*THE PROBLEM*
In the records below, begin at the line containing "w k eq_refl); simpl." and end at the line containing "Section Witnesses."; quote every line in that span exactly, including both boundary lines, and no others.

▬▬▬

(** The answer to the read of a record that decodes. *)
Lemma read_decoded data w (en : StorageEntry) entry (e : Entity)
      (rest : list Entity) :
  Get (storage w) ("key/" +:+ data_name data) = inr (Some en) ->
  DecodeJSON (Value en) = inr entry ->
  ReadKeyRing (SerializedKey entry) = inr (e :: rest) ->
  snd (pathKeyRead data w)
  = match Entity_Serialize e ([] : Buffer) with
    | (_, Some err) => Err err
    | (body, None) =>
        Ok (Some (DataResponse
          {[ "fingerprint" :=
               DString (hex.EncodeToString (Fingerprint (PrimaryKey e)));
             "public_key" := DString (armor_Encode PublicKeyType body);
             "exportable" := DBool (Exportable entry) ]}))
    end.
Proof.
  intros Hget Hjson Hring.
  unfold pathKeyRead, bind. rewrite (key_found _ _ _ _ Hget Hjson).
  unfold entity, call, bind, record, fail, ret; simpl. rewrite Hring; simpl.
  by destruct (Entity_Serialize e _) as [body [err|]].
Qed.

(** C6.  For a stored record that decodes (the storage has an entry for
    the name, the entry is the JSON of a record, the record's key parses
    into at least one entity, and the library serializes the public
    packets of the first), read answers exactly the payload of three
    fields: [fingerprint], the lowercase hexadecimal text (40
    characters) of the 20-byte fingerprint of the primary public key,
    from which these bytes are read back; [public_key], the armored text
    of the entity's public packets, none of which is a private key
    packet; [exportable], the flag of the record. *)
Theorem read_payload data w (en : StorageEntry) entry (e : Entity)
        (rest : list Entity) (body : Buffer) :
  Get (storage w) ("key/" +:+ data_name data) = inr (Some en) ->
  DecodeJSON (Value en) = inr entry ->
  ReadKeyRing (SerializedKey entry) = inr (e :: rest) ->
  Entity_Serialize e ([] : Buffer) = (body, None) ->
  let fingerprint := hex.EncodeToString (Fingerprint (PrimaryKey e)) in
  snd (pathKeyRead data w)
  = Ok (Some (DataResponse
      {[ "fingerprint" := DString fingerprint;
         "public_key" := DString (armor_Encode PublicKeyType body);
         "exportable" := DBool (Exportable entry) ]}))
  /\ String.length fingerprint = 40%nat
  /\ hex.all_chars hex.lower_hex_char fingerprint = true
  /\ unhex.decode fingerprint = Some (Fingerprint (PrimaryKey e))
  /\ (exists chunks,
        Forall2 (fun p chunk => encoding p = inr chunk) (publicPackets e) chunks
        /\ body = concat chunks)
  /\ forallb (fun p => negb (isPrivatePacket p)) (publicPackets e) = true.
Proof.
  intros Hget Hjson Hring Hser fingerprint. repeat split.
  - rewrite (read_decoded _ _ _ _ _ _ Hget Hjson Hring). by rewrite Hser.
  - unfold fingerprint. by rewrite EncodeToString_length, Fingerprint_len.
  - apply EncodeToString_lower.
  - apply unhex_decode_EncodeToString.
  - destruct (emit_Buffer _ _ _ Hser) as (chunks & Hall & ->). by exists chunks.
  - apply publicPackets_public.
Qed.

(** The calls of the read of a record that decodes: one get of the
    prefixed name, then one parse of the record's key. *)
Lemma read_decoded_calls data w (en : StorageEntry) entry (e : Entity)
      (rest : list Entity) :
  Get (storage w) ("key/" +:+ data_name data) = inr (Some en) ->
  DecodeJSON (Value en) = inr entry ->
  ReadKeyRing (SerializedKey entry) = inr (e :: rest) ->
  calls (fst (pathKeyRead data w))
  = calls w ++ [CallGet ("key/" +:+ data_name data);
                CallReadKeyRing (SerializedKey entry)].
Proof.
  intros Hget Hjson Hring.
  unfold pathKeyRead, bind. rewrite (key_found _ _ _ _ Hget Hjson).
  unfold entity, call, bind, record, fail, ret; simpl. rewrite Hring; simpl.
  destruct (Entity_Serialize e _) as [body [err|]]; simpl;
    by rewrite <- app_assoc.
Qed.

(** C7.  Read is decided by the stored bytes.  A read leaves the storage
    as it was, so a second read of the same name answers what the first
    answered, the fingerprint included.  The fingerprint is computed
    from the entity decoded from the record's key: two records with the
    same key bytes, in whatever storage and with whatever flag, give the
    same fingerprint; the record has no field for it.  For a record that
    decodes, the fingerprint either read answers is the hexadecimal text
    of the fingerprint of the primary key of the first entity parsed from
    the record's key bytes, and each of the two reads gets the entry from
    the storage and parses the key bytes anew. *)
Theorem read_fingerprint_stable data w :
  storage (fst (pathKeyRead data w)) = storage w
  /\ snd (pathKeyRead data (fst (pathKeyRead data w))) = snd (pathKeyRead data w)
  /\ (forall data' (w' : World St) (en en' : StorageEntry) entry entry',
        Get (storage w) ("key/" +:+ data_name data) = inr (Some en) ->
        DecodeJSON (Value en) = inr entry ->
        Get (storage w') ("key/" +:+ data_name data') = inr (Some en') ->
        DecodeJSON (Value en') = inr entry' ->
        SerializedKey entry = SerializedKey entry' ->
        responseField "fingerprint" (snd (pathKeyRead data w))
        = responseField "fingerprint" (snd (pathKeyRead data' w')))
  /\ (forall (en : StorageEntry) entry (e : Entity) (rest : list Entity)
             (body : Buffer),
        Get (storage w) ("key/" +:+ data_name data) = inr (Some en) ->
        DecodeJSON (Value en) = inr entry ->
        ReadKeyRing (SerializedKey entry) = inr (e :: rest) ->
        Entity_Serialize e ([] : Buffer) = (body, None) ->
        let fingerprint := hex.EncodeToString (Fingerprint (PrimaryKey e)) in
        let k := "key/" +:+ data_name data in
        responseField "fingerprint" (snd (pathKeyRead data w))
        = Some (DString fingerprint)
        /\ responseField "fingerprint"
             (snd (pathKeyRead data (fst (pathKeyRead data w))))
           = Some (DString fingerprint)
        /\ unhex.decode fingerprint = Some (Fingerprint (PrimaryKey e))
        /\ calls (fst (pathKeyRead data (fst (pathKeyRead data w))))
           = calls w ++ [CallGet k; CallReadKeyRing (SerializedKey entry);
                         CallGet k; CallReadKeyRing (SerializedKey entry)]).
Proof.
  split; [apply read_keeps_storage | split; [|split]].
  - apply read_from_Get. by rewrite read_keeps_storage.
  - intros data' w' en en' entry entry' Hget Hjson Hget' Hjson' Hkey.
    unfold pathKeyRead, bind.
    rewrite (key_found _ _ _ _ Hget Hjson), (key_found _ _ _ _ Hget' Hjson').
    unfold entity, call, bind, record, fail, ret; simpl. rewrite <- Hkey.
    destruct (ReadKeyRing _) as [err|[|e rest]]; simpl; try done.
    destruct (Entity_Serialize e _) as [body [err|]]; simpl; first done.
    by rewrite !lookup_insert_eq.
  - intros en entry e rest body Hget Hjson Hring Hser fingerprint k.
    assert (Hget2 : Get (storage (fst (pathKeyRead data w))) k = inr (Some en))
      by (by rewrite read_keeps_storage).
    assert (Hfirst : responseField "fingerprint" (snd (pathKeyRead data w))
                     = Some (DString fingerprint)).
    { rewrite (read_decoded _ _ _ _ _ _ Hget Hjson Hring), Hser; simpl.
      by rewrite lookup_insert_eq. }
    split; [exact Hfirst | split; [|split]].
    + rewrite (read_decoded _ _ _ _ _ _ Hget2 Hjson Hring), Hser; simpl.
      by rewrite lookup_insert_eq.
    + apply unhex_decode_EncodeToString.
    + rewrite (read_decoded_calls _ _ _ _ _ _ Hget2 Hjson Hring).
      rewrite (read_decoded_calls _ _ _ _ _ _ Hget Hjson Hring).
      by rewrite <- app_assoc.
Qed.

(** C8.  For a name without stored record read returns no response and
    no error, which is neither an error nor an error response; an error
    of the storage is returned as the handler's error. *)
Theorem read_absent data w :
  (Get (storage w) ("key/" +:+ data_name data) = inr None ->
     pathKeyRead data w = (logged w (CallGet ("key/" +:+ data_name data)), Ok None))
  /\ (forall err,
        Get (storage w) ("key/" +:+ data_name data) = inl err ->
        pathKeyRead data w
        = (logged w (CallGet ("key/" +:+ data_name data)), Err err))
  /\ (forall (err : error) (text : string),
        @Ok (option Response) None <> Err err
        /\ Ok None <> Ok (Some (ErrorResponse text))).
Proof.
  split; [|split].
  - intros Hget. unfold pathKeyRead, key, storage_Get, bind, record; simpl.
    by rewrite Hget.
  - intros err Hget. unfold pathKeyRead, key, storage_Get, bind, record; simpl.
    by rewrite Hget.
  - done.
Qed.

End ReadFacts.

(** ** Delete *)

Section DeleteFacts.
Context `{Storage St}.

(** The delete handler makes one call, the storage's delete of the
    prefixed name, and returns its error if it has one. *)
Lemma delete_calls_storage (data : FieldData) (w : World St) (k : string) :
  k = "key/" +:+ data_name data ->
  pathKeyDelete data w
  = ({| storage := fst (Delete (storage w) k); calls := calls w ++ [CallDelete k] |},
     match snd (Delete (storage w) k) with
     | Some err => Err err
     | None => Ok None
     end).
Proof.
  intros ->. unfold pathKeyDelete, storage_Delete, bind, record, ret; simpl.
  by destruct (Delete _ _) as [s [err|]].
Qed.

End DeleteFacts.

(** C9.  Delete is idempotent.  On the in-memory storage, deleting a name
    that has no record returns no error and leaves the storage as it was;
    and after any delete, a second delete of the same name returns no
    error either and changes nothing. *)
Theorem delete_idempotent (data : FieldData) (w : World InmemStorage) :
  let k := "key/" +:+ data_name data in
  let w1 := fst (pathKeyDelete data w) in
  (entries (storage w) !! k = None ->
     pathKeyDelete data w = (logged w (CallDelete k), Ok None))
  /\ snd (pathKeyDelete data w) = Ok None
  /\ entries (storage w1) !! k = None
  /\ pathKeyDelete data w1 = (logged w1 (CallDelete k), Ok None).
Proof.
  intros k w1.
  assert (Habsent : forall w0 : World InmemStorage,
    entries (storage w0) !! k = None ->
    pathKeyDelete data w0 = (logged w0 (CallDelete k), Ok None)).
  { intros w0 Hnone. rewrite (delete_calls_storage data w0 k eq_refl); simpl.
    rewrite (delete_id _ _ Hnone). unfold logged. by destruct (storage w0). }
  assert (Hw1 : entries (storage w1) !! k = None).
  { unfold w1. rewrite (delete_calls_storage data w k eq_refl); simpl.
    apply lookup_delete_eq. }
  split; [apply Habsent | split; [|split]].
  - by rewrite (delete_calls_storage data w k eq_refl).
  - done.
  - by apply Habsent.
Qed.

(** ** The properties at work on the small instance *)

Section Witnesses.
Import Toy.

Example import_public_only :
  snd (pathKeyCreate (request "k" (armored [Byte.x99; Byte.x41]) false 2048)
                     emptyWorld)
  = Ok (Some NotSerializableResponse).
Proof. vm_compute. reflexivity. Qed.

Example import_then_read :
  snd (pathKeyRead (request "k" "" true 2048)
        (fst (pathKeyCreate (request "k" (armored ring2) false 2048) emptyWorld)))
  = Ok (Some (DataResponse
      {[ "fingerprint" := DString "4141414141414141414141414141414141414141";
         "public_key" := DString (armored [Byte.x99; Byte.x41]);
         "exportable" := DBool true ]})).
Proof. vm_compute. reflexivity. Qed.

Lemma first_entity_only_witness :
  let data := request "k" (armored ring2) false 2048 in
  let entry := {| SerializedKey := ring2; Exportable := true |} in
  ReadKeyRing ring2 = inr [entityOf Byte.x41; entityOf Byte.x42]
  /\ entity entry emptyWorld
     = (logged emptyWorld (CallReadKeyRing ring2), Ok (entityOf Byte.x41))
  /\ snd (pathKeyCreate data emptyWorld) = Ok None
  /\ entries (storage (fst (pathKeyCreate data emptyWorld))) !! "key/k"
     = Some [Byte.x01; Byte.x95; Byte.x41].
Proof.
  intros data entry.
  destruct (first_entity_only data emptyWorld entry
              (entityOf Byte.x41) [entityOf Byte.x42]) as [Hread Himport].
  split; [reflexivity | split; [apply Hread; reflexivity |]].
  rewrite Himport; [| reflexivity | discriminate | reflexivity].
  split; vm_compute; reflexivity.
Defined.

Lemma create_key_size_floor_witness :
  pathKeyCreate (request "k" "" true 1024) emptyWorld
  = (emptyWorld, Ok (Some KeyTooSmallResponse))
  /\ pathKeyCreate (request "k" "" true 2047) emptyWorld
     = (emptyWorld, Ok (Some KeyTooSmallResponse))
  /\ snd (pathKeyCreate (request "k" "" true 2048) emptyWorld)
     <> Ok (Some KeyTooSmallResponse).
Proof.
  split; [|split].
  - apply (create_key_size_floor (request "k" "" true 1024) emptyWorld);
      [reflexivity | simpl; lia].
  - apply (create_key_size_floor (request "k" "" true 2047) emptyWorld);
      [reflexivity | simpl; lia].
  - apply (create_key_size_floor (request "k" "" true 2048) emptyWorld);
      [reflexivity | simpl; lia].
Defined.

Lemma create_missing_key_witness :
  pathKeyCreate (request "k" "" false 2048) emptyWorld
  = (emptyWorld, Ok (Some MissingKeyResponse)).
Proof.
  apply (create_missing_key (request "k" "" false 2048) emptyWorld);
    reflexivity.
Defined.

Lemma create_all_or_nothing_witness :
  let data := request "k" (armored [Byte.x99; Byte.x41]) false 2048 in
  let w := stored "k" true ring2 in
  CreateFailure data
  /\ storage (fst (pathKeyCreate data w)) = storage w
  /\ puts (calls (fst (pathKeyCreate data w))) = puts (calls w)
  /\ succeeded (snd (pathKeyCreate data w)) = false.
Proof.
  intros data w.
  assert (Hfail : CreateFailure data).
  { apply (NotSerializable data (publicOf Byte.x41) []
             [] errNoPrivateKey); [reflexivity | discriminate | reflexivity |].
    vm_compute. reflexivity. }
  split; [exact Hfail | exact (create_all_or_nothing data w Hfail)].
Defined.
(** The first row of a command-line run. *)
Lemma run_clockke_cli_first_row (tick_sec : R) (max_ticks : Z) (e : TickEnv) :
  0 < tick_sec ->
  let a_out :=
    snd (kernel_step DECAY_W W_DEFAULT 0.0 0.0
           (BASELINE_A + NOISE_AMPL * env_noise_unit e)) in
  let final_align_str := format_align a_out in
  let band := classify_band a_out in
  rows (run_clockke_cli tick_sec max_ticks [e])
  = [mkRow 1 (env_time_utc e) final_align_str band
       (make_stamp "" (payload_of (env_time_utc e) final_align_str band)
                   (env_time_utc e))
       (tick_sec * 1000.0) (tick_sec * 1000.0) 0.0].
Proof.
  intros H a_out final_align_str band.
  unfold run_clockke_cli. cbn [cli_loop last_tick_epoch].
  rewrite source_a_raw_cli_on_time by lra.
  unfold record_tick. rewrite kernel_step_eq. cbn [U W prev_stamp rows tick_index app].
  unfold final_align_str, band, a_out. rewrite kernel_step_eq. cbn [snd].
  destruct ((0 <? max_ticks)%Z && (max_ticks <=? 1)%Z); reflexivity.
Qed.

Lemma stamps_determined_two_cadences :
  let e := mkTickEnv 0 100 "2025-01-01T00:00:00Z" 0 0 in
  map row_triple (rows (run_clockke_cli 1 1 [e]))
  = map row_triple (rows (run_clockke_cli 2 1 [e]))
  /\ map row_stamp (rows (run_clockke_cli 1 1 [e]))
     = map row_stamp (rows (run_clockke_cli 2 1 [e])).
Proof.
  intros e.
  assert (T : map row_triple (rows (run_clockke_cli 1 1 [e]))
              = map row_triple (rows (run_clockke_cli 2 1 [e]))).
  { rewrite !run_clockke_cli_first_row by lra. reflexivity. }
  split; [exact T|].
  exact (proj1 (stamps_determined_by_triples 1 2 1 1 [e] [e] [] []) T).
Defined.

▬▬▬

*SOLUTION*
  { unfold w1. rewrite (delete_calls_storage data w k eq_refl); simpl.
    apply lookup_delete_eq. }
  split; [apply Habsent | split; [|split]].
  - by rewrite (delete_calls_storage data w k eq_refl).
  - done.
  - by apply Habsent.
Qed.

(** ** The properties at work on the small instance *)

Section Witnesses.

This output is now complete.